Monday, April 8, 2013

The Kremlin asked Germany to punish those involved in a protest that called out Vladimir Putin during his visit to Germany - Jonas Portillo


Russia urged Germany to punish a group of women who staged a bare-breasted protest against President Vladimir Putin on Monday during a visit to a trade fair in Hanover with German Chancellor Angela Merkel. Three members of the women's rights group Femen, which has staged protests against Russia's detention of the feminist punk band Pussy Riot around Europe, disrupted a visit by Putin and Merkel to an industry fair focusing on Russian business.

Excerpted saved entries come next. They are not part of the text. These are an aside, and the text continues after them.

(* ===== verification/Config.v ===== *)
(** * Node and client configuration (config/src)

    The configuration records, their validation and the address rewriting
    done by the node binaries.  File formats (JSON, TOML, YAML, bincode) are
    read by third-party crates and are not modelled. *)

From stdpp Require Import pretty.
From S2P Require Import Prelude Crypto Types Text.

(** libcrypto's `Algorithm`. *)
Inductive Algorithm := ED25519 | SECP256K1 | RSA.
#[export] Instance Algorithm_eq_dec : EqDecision Algorithm.
Proof. solve_decision. Defined.

(** ** config/src/error.rs *)
Inductive ParseError :=
  | InvalidMapLen (exp actual : N)
  | IncorrectFaults (f n : N)
  | InvalidMapEntry (r : Replica)
  | InvalidPkSize (s : nat)
  | InvalidSkSize (s : nat)
  | Unimplemented (feature : string).

(** `Display` and `Error::description`. *)
Definition ParseError_fmt (e : ParseError) : string :=
  match e with
  | InvalidMapLen exp actual => "invalid map length: expected " +:+ pretty exp +:+ ", got " +:+ pretty actual
  | IncorrectFaults fault n => "n > 2f not satisfied since " +:+ pretty n +:+ " !> 2x" +:+ pretty fault
  | InvalidMapEntry r => "invalid map entry for " +:+ pretty r +:+ " replica"
  | InvalidPkSize s => "invalid public key size (" +:+ pretty (N.of_nat s) +:+ ")"
  | Unimplemented feature => feature +:+ " feature is not yet implemented"
  | InvalidSkSize s => "invalid secret key size (" +:+ pretty (N.of_nat s) +:+ ")"
  end.
Definition ParseError_description (e : ParseError) : string :=
  match e with
  | InvalidMapLen _ _ => "invalid map length"
  | IncorrectFaults _ _ => "incorrect f and n values"
  | InvalidMapEntry _ => "incorrect map entry"
  | InvalidPkSize _ => "invalid public key size"
  | InvalidSkSize _ => "invalid secret key size"
  | Unimplemented _ => "feature unimplemented"
  end.

Inductive result (E A : Type) := Ok (a : A) | Err (e : E).
Arguments Ok {E A} a.
Arguments Err {E A} e.

(** ** config/src/lib.rs *)
Definition is_valid_replica (r n : N) : bool := (r <? n)%N.

(** `for x in xs { if let Err(e) = check(x) { return Err(e) } }`. *)
Fixpoint check_all {E A} (check : A → option E) (xs : list A) : option E :=
  match xs with
  | [] => None
  | x :: xs' => match check x with Some e => Some e | None => check_all check xs' end
  end.

(** The two map checks that `Node::validate` and `Client::validate` share. *)
Definition check_entry (n : N) (kv : N * string) : option ParseError :=
  if is_valid_replica kv.1 n then None else Some (InvalidMapEntry kv.1).
Definition check_pk (n : N) (kv : N * bytes) : option ParseError :=
  if is_valid_replica kv.1 n
  then if bool_decide (kv.2 = []) then Some (InvalidPkSize (length kv.2)) else None
  else Some (InvalidMapEntry kv.1).

(** ** config/src/node.rs *)
Definition default_bench_emit_window_secs : N := 1.

Record Node := mkNode {
  net_map : gmap N string;
  mempool_net_map : gmap N string;
  client_net_map : gmap N string;
  delta : N;
  id : Replica;
  num_nodes : N;
  num_faults : N;
  block_size : N;
  client_port : N;
  mempool_port : N;
  payload_size : N;
  bench_emit_window_secs : N;
  bench_metrics_node : Replica;
  crypto_alg : Algorithm;
  pk_map : gmap N bytes;
  secret_key_bytes : bytes;
  my_cert_path : string;
  my_cert_key_path : string;
  root_cert_path : string;
}.
#[export] Instance eta_Node : Eta Node := λ x,
  mkNode (net_map x) (mempool_net_map x) (client_net_map x) (delta x) (id x) (num_nodes x)
    (num_faults x) (block_size x) (client_port x) (mempool_port x) (payload_size x)
    (bench_emit_window_secs x) (bench_metrics_node x) (crypto_alg x) (pk_map x)
    (secret_key_bytes x) (my_cert_path x) (my_cert_key_path x) (root_cert_path x).

Definition node_new : Node := {|
  net_map := ∅; mempool_net_map := ∅; client_net_map := ∅; delta := 50; id := 0;
  num_nodes := 0; num_faults := 0; block_size := 0; client_port := 0; mempool_port := 0;
  payload_size := 0; bench_emit_window_secs := default_bench_emit_window_secs;
  bench_metrics_node := 0; crypto_alg := ED25519; pk_map := ∅; secret_key_bytes := [];
  my_cert_path := ""; my_cert_key_path := ""; root_cert_path := "" |}.

Definition node_validate (c : Node) : result ParseError unit :=
  if negb (N.of_nat (size (net_map c)) =? num_nodes c)%N
  then Err (InvalidMapLen (num_nodes c) (N.of_nat (size (net_map c))))
  else if (num_nodes c <=? wrap64 (2 * num_faults c))%N
  then Err (IncorrectFaults (num_faults c) (num_nodes c))
  else match check_all (check_entry (num_nodes c)) (map_to_list (net_map c)) with
  | Some e => Err e
  | None =>
      match crypto_alg c with
      | ED25519 | SECP256K1 =>
          match check_all (check_pk (num_nodes c)) (map_to_list (pk_map c)) with
          | Some e => Err e
          | None => if bool_decide (secret_key_bytes c = [])
                    then Err (InvalidSkSize (length (secret_key_bytes c))) else Ok tt
          end
      | RSA => Err (Unimplemented "RSA")
      end
  end.

(** `ip.split(":").last()`. *)
Fixpoint after_last_colon (s cur : string) : string :=
  match s with
  | EmptyString => cur
  | String.String a s' =>
      if (Ascii.N_of_ascii a =? 58)%N then after_last_colon s' s' else after_last_colon s' cur
  end.
Definition split_last (s : string) : string := after_last_colon s s.

Definition node_update_one (c : Node) (idx : N) (ip : string) : outcome Node unit :=
  if (idx =? id c)%N then
    match parse_u16 (split_last ip) with
    | None => Panicked "failed to parse the port after :"
    | Some port =>
        Done tt (c <| net_map ::= insert idx (String.append "0.0.0.0:" (pretty port)) |>)
    end
  else Done tt (c <| net_map ::= insert idx ip |>).

Fixpoint node_update_config (idx : N) (ips : list string) (c : Node) : outcome Node unit :=
  match ips with
  | [] => Done tt c
  | ip :: ips' =>
      match node_update_one c idx ip with
      | Done _ c' => node_update_config (as_u16 (idx + 1)) ips' c'
      | Panicked w => Panicked w
      | OutOfFuel => OutOfFuel
      end
  end.

Definition my_ip (c : Node) : option string := net_map c !! id c.
Definition client_ip (c : Node) : string := String.append "0.0.0.0:" (pretty (client_port c)).
Definition mempool_ip (c : Node) : string := String.append "0.0.0.0:" (pretty (mempool_port c)).

(** ** config/src/client.rs *)
Record Client := mkClient {
  c_net_map : gmap N string;
  c_crypto_alg : Algorithm;
  c_server_pk : gmap N bytes;
  c_num_nodes : N;
  c_num_faults : N;
  c_block_size : N;
  c_payload : N;
  c_my_id : ClientId;
  c_my_listen_addr : string;
  c_my_cert_path : string;
  c_my_cert_key_path : string;
  c_root_cert_path : string;
}.
#[export] Instance eta_Client : Eta Client := λ x,
  mkClient (c_net_map x) (c_crypto_alg x) (c_server_pk x) (c_num_nodes x) (c_num_faults x)
    (c_block_size x) (c_payload x) (c_my_id x) (c_my_listen_addr x) (c_my_cert_path x)
    (c_my_cert_key_path x) (c_root_cert_path x).

Definition client_new : Client := mkClient ∅ ED25519 ∅ 0 0 0 0 0 "" "" "" "".

Definition client_validate (c : Client) : result ParseError unit :=
  if negb (N.of_nat (size (c_net_map c)) =? c_num_nodes c)%N
  then Err (InvalidMapLen (c_num_nodes c) (N.of_nat (size (c_net_map c))))
  else if (c_num_nodes c <=? wrap64 (2 * c_num_faults c))%N
  then Err (IncorrectFaults (c_num_faults c) (c_num_nodes c))
  else match check_all (check_entry (c_num_nodes c)) (map_to_list (c_net_map c)) with
  | Some e => Err e
  | None =>
      match c_crypto_alg c with
      | ED25519 | SECP256K1 =>
          match check_all (check_pk (c_num_nodes c)) (map_to_list (c_server_pk c)) with
          | Some e => Err e
          | None => Ok tt
          end
      | RSA => Err (Unimplemented "RSA")
      end
  end.

Fixpoint client_update_config (idx : N) (ips : list string) (c : Client) : Client :=
  match ips with
  | [] => c
  | ip :: ips' => client_update_config (as_u16 (idx + 1)) ips' (c <| c_net_map ::= insert idx ip |>)
  end.

(** ** What validation establishes *)
Lemma check_all_None {E A} (check : A → option E) xs :
  check_all check xs = None ↔ Forall (λ x, check x = None) xs.
Proof.
  induction xs as [|x xs IH]; simpl; [by split; [constructor|]|].
  rw Forall_cons -IH. destruct (check x); naive_solver.
Qed.

Lemma check_map_None {E V} (check : N * V → option E) (m : gmap N V) :
  check_all check (map_to_list m) = None ↔ map_Forall (λ k v, check (k, v) = None) m.
Proof. rw check_all_None map_Forall_to_list. apply Forall_proper; [|done]. by intros []. Qed.

Lemma check_entry_None n k v : check_entry n (k, v) = None ↔ (k < n)%N.
Proof.
  unfold check_entry, is_valid_replica; simpl. rw -N.ltb_lt. by destruct (k <? n)%N.
Qed.

Lemma check_pk_None n k v : check_pk n (k, v) = None ↔ (k < n)%N ∧ v ≠ [].
Proof.
  unfold check_pk, is_valid_replica; simpl. rw -N.ltb_lt.
  destruct (k <? n)%N; [|naive_solver]. case_bool_decide; naive_solver.
Qed.

(** The keys of a full map below [n] are all the replicas. *)
Lemma full_map {V} (m : gmap N V) (n : N) :
  N.of_nat (size m) = n ∧ map_Forall (λ k _, (k < n)%N) m ↔ ∀ r, is_Some (m !! r) ↔ (r < n)%N.
Proof.
  set (all := list_to_set (N.of_nat <$> seq 0 (N.to_nat n)) : gset N).
  assert (∀ r, r ∈ all ↔ (r < n)%N) as Hall.
  { intros r. unfold all. rw elem_of_list_to_set list_elem_of_fmap. split.
    - intros (i & -> & Hi%elem_of_seq). lia.
    - intros Hr. exists (N.to_nat r). rw elem_of_seq. lia. }
  assert (size all = N.to_nat n) as Hsz.
  { unfold all. rw size_list_to_set; [by rw length_fmap length_seq|].
    apply NoDup_fmap; [apply _|apply NoDup_seq]. }
  trans (dom m = all).
  - split.
    + intros [Hn Hlt]. apply set_subseteq_size_eq; [|rw Hsz size_dom; lia].
      intros r [v Hv]%elem_of_dom. apply Hall. by apply (Hlt _ v).
    + intros E. rw -size_dom E Hsz. split; [lia|]. intros k v Hv.
      apply Hall. rw -E. by apply elem_of_dom_2 in Hv.
  - split.
    + intros E r. by rw -Hall -E elem_of_dom.
    + intros Hr. apply set_eq. intros r. by rw Hall -Hr elem_of_dom.
Qed.

(** The checks common to both configurations. *)
Lemma validate_net {V} (m : gmap N string) (pks : gmap N V) (n f : N) :
  (2 * f < u64_size)%N →
  (N.of_nat (size m) =? n)%N = true ∧ (n <=? wrap64 (2 * f))%N = false ∧
  check_all (check_entry n) (map_to_list m) = None ↔
  (∀ r, is_Some (m !! r) ↔ (r < n)%N) ∧ (2 * f < n)%N.
Proof.
  intros Hf. rw check_map_None N.eqb_eq N.leb_gt wrap64_small // -full_map.
  assert (map_Forall (λ k v, check_entry n (k, v) = None) m ↔ map_Forall (λ k _, (k < n)%N) m) as ->;
    [|naive_solver].
  split; intros Hm k v Hv; by apply (check_entry_None n k v), (Hm k v).
Qed.

Lemma validate_pks (pks : gmap N bytes) (n : N) :
  check_all (check_pk n) (map_to_list pks) = None ↔
  map_Forall (λ r pk, (r < n)%N ∧ pk ≠ []) pks.
Proof. rw check_map_None. split; intros Hm k v Hv; by apply (check_pk_None n k v), (Hm k v). Qed.

Lemma node_validate_iff (c : Node) :
  (2 * num_faults c < u64_size)%N →
  node_validate c = Ok tt ↔
    ((∀ r, is_Some (net_map c !! r) ↔ (r < num_nodes c)%N) ∧ (2 * num_faults c < num_nodes c)%N) ∧
    crypto_alg c ≠ RSA ∧
    map_Forall (λ r pk, (r < num_nodes c)%N ∧ pk ≠ []) (pk_map c) ∧ secret_key_bytes c ≠ [].
Proof.
  intros Hf. rw -(validate_net (net_map c) (pk_map c)) // -validate_pks. unfold node_validate.
  destruct (_ =? _)%N; simpl; [|naive_solver]. destruct (_ <=? _)%N; [naive_solver|].
  destruct (check_all (check_entry _) _); [naive_solver|].
  destruct (crypto_alg c); try naive_solver;
    (destruct (check_all (check_pk _) _); [naive_solver|case_bool_decide; naive_solver]).
Qed.

(** A node configuration passes `validate` exactly when the address map
    has one entry for every replica `0..n`, fewer than half of the replicas
    are faulty, the algorithm is implemented, every listed public key belongs
    to a replica and is non-empty, and the secret key is non-empty (given that
    `2 * f` does not overflow).  Validation says nothing about which replicas
    have a public key. *)
Theorem node_validate_ok (c : Node) :
  (2 * num_faults c < u64_size)%N →
  node_validate c = Ok tt ↔
    ((∀ r, is_Some (net_map c !! r) ↔ (r < num_nodes c)%N) ∧ (2 * num_faults c < num_nodes c)%N) ∧
    crypto_alg c ≠ RSA ∧
    map_Forall (λ r pk, (r < num_nodes c)%N ∧ pk ≠ []) (pk_map c) ∧ secret_key_bytes c ≠ [].
Proof. apply node_validate_iff. Qed.

(** Three nodes, one of them faulty. *)
Module ConfigExamples.
Definition cfg3 : Node :=
  node_new <| num_nodes := 3%N |> <| num_faults := 1%N |>
    <| net_map := {[ 0%N := "127.0.0.1:4000"; 1%N := "127.0.0.1:4001";
                     2%N := "127.0.0.1:4002" ]} |>
    <| pk_map := {[ 0%N := [10%N]; 1%N := [11%N]; 2%N := [12%N] ]} |>
    <| secret_key_bytes := [10%N] |>.

Lemma node_validate_ok_witness :
  node_validate cfg3 = Ok tt ∧ (∀ r, is_Some (net_map cfg3 !! r) ↔ (r < 3)%N).
Proof.
  assert (node_validate cfg3 = Ok tt) as E by (vm_compute; reflexivity).
  split; [exact E|]. apply node_validate_ok in E; [|vm_compute; reflexivity].
  destruct E as [[E _] _]. exact E.
Defined.

(** The node's own address is rewritten to listen on every interface. *)
Example update_config_own_port :
  ∃ c, node_update_config 0 ["10.0.0.1:7000"; "10.0.0.2:7001"] cfg3 = Done tt c ∧
    my_ip c = Some "0.0.0.0:7000" ∧ net_map c !! 1%N = Some "10.0.0.2:7001".
Proof. eexists. split; [vm_compute; reflexivity|]. split; vm_compute; reflexivity. Qed.

(** The message names the expected length first, as `validate` passes it. *)
Example wrong_length_message :
  match node_validate (cfg3 <| num_nodes := 4%N |>) with Err e => ParseError_fmt e | Ok _ => "" end =
    "invalid map length: expected 4, got 3".
Proof. vm_compute. reflexivity. Qed.
End ConfigExamples.
Definition cmd : Args := list_to_map [("num_nodes", "3"); ("delay", "50"); ("base_port", "4000");
  ("block_size", "400"); ("client_base_port", "10000"); ("target", "tc"); ("payload", "16");
  ("client_listen_port", "20000"); ("mempool_base_port", "30000"); ("num_clients", "2")].
Definition cmd_args : GenArgs :=
  match parse_args cmd with Ok g => g | Err _ => mkGenArgs 0 0 0 0 0 0 RSA "" "" 0 0 0 0 [] [] end.

Lemma cmd_parses : parse_args cmd = Ok cmd_args.
Proof. vm_compute. reflexivity. Qed.
Lemma cmd_sound : sound cmd_args.
Proof.
  split; [by vm_compute|by vm_compute|by vm_compute|].
  intros i _. exists [i; 1%N], [i; 2%N]. done.
Qed.

(** `--payload` reaches the nodes' files and not the clients', which keep the
    payload of `Client::new`; the yaml files end in `.yml`. *)
Example payload_stops_at_the_nodes :
  match genconfig (<["out_type" := "yaml"]> cmd) [] with
  | Done _ files => (λ f, (file_path f, match file_conf f with
      | NodeFile c => payload_size c | ClientFile c => c_payload c end)) <$> files
  | _ => []
  end = [("tc/nodes-0.yml", 16%N); ("tc/nodes-1.yml", 16%N); ("tc/nodes-2.yml", 16%N);
         ("tc/client-0.yml", 0%N); ("tc/client-1.yml", 0%N); ("tc/client.yml", 0%N)].
Proof. vm_compute. reflexivity. Qed.

(** cli.yml calls the argument behind `--algorithm` `crypto`; the tool looks
    up `algorithm` and always settles on ED25519. *)
Example algorithm_is_ignored :
  parse_args (<["crypto" := "SECP256K1"]> cmd) = Ok cmd_args ∧ g_algorithm cmd_args = ED25519.
Proof. vm_compute. split; reflexivity. Qed.

(** An unknown format writes nothing and is no error. *)
Example unknown_format_writes_nothing :
  genconfig (<["out_type" := "xml"]> cmd) [] = Done (Some tt) [].
Proof. vm_compute. reflexivity. Qed.
End GenExamples.
(** ** Histories of the pool

    The batcher drives the pool through these calls only, one at a time. *)
Inductive pool_op `{Crypto} {Tx : Type} :=
  | OpAdd (tx : Tx) (size : N)
  | OpMake (round : N)
  | OpAdmit (batch : CachedBatch Tx) (round : N)
  | OpCommit (batch : CachedBatch Tx) (round : N)
  | OpRollback (rounds : list N).
Arguments pool_op {_} Tx.

Section history.
Context `{MempoolTx Tx}.
Implicit Types (p q : Txpool Tx) (o : pool_op Tx).

(** The value is the batch that was mined, if the call mines. *)
Definition pool_step o p : outcome (Txpool Tx) (list Tx) :=
  match o with
  | OpAdd tx size => Done [] (add_tx tx size p)
  | OpMake r => make_batch r p
  | OpAdmit b r => Done [] (admit_proposal b r p)
  | OpCommit b r => Done [] (commit b r p)
  | OpRollback rs => Done [] (rollback rs p)
  end.

(** The batches mined along a history, in order. *)
Fixpoint pool_run (ops : list (pool_op Tx)) p : outcome (Txpool Tx) (list (list Tx)) :=
  match ops with
  | [] => Done [] p
  | o :: ops' =>
      match pool_step o p with
      | Done out p' =>
          match pool_run ops' p' with
          | Done outs p'' => Done (out :: outs) p''
          | Panicked w => Panicked w
          | OutOfFuel => OutOfFuel
          end
      | Panicked w => Panicked w
      | OutOfFuel => OutOfFuel
      end
  end.

Lemma pool_step_wf o p :
  pool_wf p → ∃ out p', pool_step o p = Done out p' ∧ pool_wf p'.
Proof.
  intros Hwf. destruct o as [tx sz|r|b r|b r|rs]; simpl.
  - eauto using add_tx_wf.
  - destruct (make_batch_takes r p) as (l & p' & -> & Ht). do 2 eexists; split; [done|].
    apply reset_timer_wf. eapply takes_wf; [done|]. by apply touch_round_wf.
  - eauto using admit_proposal_wf.
  - eauto using commit_wf.
  - eauto using rollback_wf.
Qed.
(** What a call does to transaction [k]; [mined] is the batch it returned. *)
Definition tx_next o (mined : list Tx) k s : tx_state :=
  match o, s with
  | _, Replayed => Replayed
  | OpAdd tx _, Unknown => if decide (k = tx_key tx) then Mineable else Unknown
  | OpMake r, Mineable => if decide (k ∈ tx_key <$> mined) then InFlight r false else Mineable
  | OpAdmit b r, (Unknown | Mineable) =>
      if decide (k ∈ tx_key <$> payload b) then InFlight r false else s
  | OpCommit b _, (Unknown | Mineable) => if decide (covers (payload b) k) then Replayed else s
  | OpCommit b _, InFlight r stale =>
      if decide (k ∈ tx_key <$> payload b) then Replayed
      else InFlight r (stale || bool_decide (covers (payload b) k))
  | OpRollback rs, InFlight r stale =>
      if decide (r ∈ rs) then (if stale then Replayed else Mineable) else s
  | _, _ => s
  end.

(** A pool starts with nothing, and nonce 0 is spent from the beginning. *)
Definition tx_init k : tx_state := if decide (k.2 = 0)%N then Replayed else Unknown.

(** What the pool stores about [k]. *)
Definition state_of p k : tx_state :=
  match inflight p !! k with
  | Some e => InFlight (if_round e) (k.2 <=? hi p k.1)%N
  | None =>
      match mineable p !! k with
      | Some _ => Mineable
      | None => if (k.2 <=? hi p k.1)%N then Replayed else Unknown
      end
  end.

Lemma state_of_eq p q k :
  hi q k.1 = hi p k.1 → inflight q !! k = inflight p !! k → mineable q !! k = mineable p !! k →
  state_of q k = state_of p k.
Proof. unfold state_of. by intros -> -> ->. Qed.

Lemma state_replayed p k :
  state_of p k = Replayed ↔
  inflight p !! k = None ∧ mineable p !! k = None ∧ (k.2 ≤ hi p k.1)%N.
Proof.
  unfold state_of. destruct (inflight p !! k); [by split; [|intros [? _]]|].
  destruct (mineable p !! k); [by split; [|intros (_ & ? & _)]|].
  rw -N.leb_le. destruct (_ <=? _)%N; split; try done. by intros (_ & _ & ?).
Qed.

(** A covered transaction that is not in flight is stored nowhere. *)
Lemma state_covered p k :
  pool_wf p → (k.2 ≤ hi p k.1)%N → inflight p !! k = None → state_of p k = Replayed.
Proof.
  intros Hwf Hh Hi. apply state_replayed. split; [done|]. split; [|done].
  apply eq_None_not_Some. intros [v Hv]. destruct k as [c n].
  pose proof (pw_fresh _ Hwf c n v Hv). simpl in *. lia.
Qed.

(** *** add_tx *)
Lemma add_tx_rejected tx sz p : ¬ acceptable p (tx, sz) → add_tx tx sz p = p.
Proof.
  assert (tx_key tx = (tx_client tx, tx_nonce tx)) as Hk by done.
  intros Ha. unfold add_tx. rw Hk. case_eq (tx_nonce tx <=? hi p (tx_client tx))%N; [done|].
  intros Hn%N.leb_gt. case_bool_decide as Hi; [done|]. destruct Ha. split; [done|].
  by apply eq_None_not_Some.
Qed.

Lemma add_tx_state tx sz p k :
  pool_wf p → state_of (add_tx tx sz p) k = tx_next (OpAdd tx sz) [] k (state_of p k).
Proof.
  intros Hwf. destruct (decide (acceptable p (tx, sz))) as [Ha|Ha].
  - unfold state_of. rw add_tx_hi add_tx_inflight add_tx_mineable // lookup_insert.
    destruct (inflight p !! k) as [e|] eqn:Ei; [done|]. destruct Ha as [Hn _]. simpl in Hn.
    case_decide as Hd; [subst k|].
    + destruct (mineable p !! _); [done|]. simpl. apply N.leb_gt in Hn. rw Hn. simpl. by rw decide_True.
    + destruct (mineable p !! k); [done|]. destruct (_ <=? _)%N; simpl; [done|]. by rw decide_False.
  - rw add_tx_rejected //. destruct (state_of p k) eqn:E; simpl; try done. case_decide as Hd; [|done].
    subst k. destruct Ha. unfold state_of in E. destruct (inflight p !! tx_key tx) eqn:Ei; [done|].
    split; [|done]. destruct (mineable p !! _); [done|]. simpl in *.
    destruct (N.leb_spec (tx_nonce tx) (hi p (tx_client tx))); [done|lia].
Qed.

They stripped off to the waist and shouted slogans calling the Russian leader a "dictator" before being covered up and bundled away by security men. "This is ordinary hooliganism and unfortunately it happens all over the world, in any city. One needs to punish (them)," said Kremlin spokesman Dmitry Peskov. The Russian leader's arrival at the trade fair on Sunday also drew protesters, some of whom were dressed in striped prison uniforms. "Stop political terror," read one banner. Merkel told Putin in a speech at the fair on Sunday that Russia needed "an active civil society" including freedom for non-governmental organizations, after a wave of controversial state inspections of foreign-funded NGOs in Russia. The chancellor had promised to raise what she called "controversial subjects" with Putin, after coming under pressure to voice Berlin's unease over the crackdown on NGOs, Moscow's support of the Syrian government and its criticism of the German-orchestrated financial bailout of Cyprus.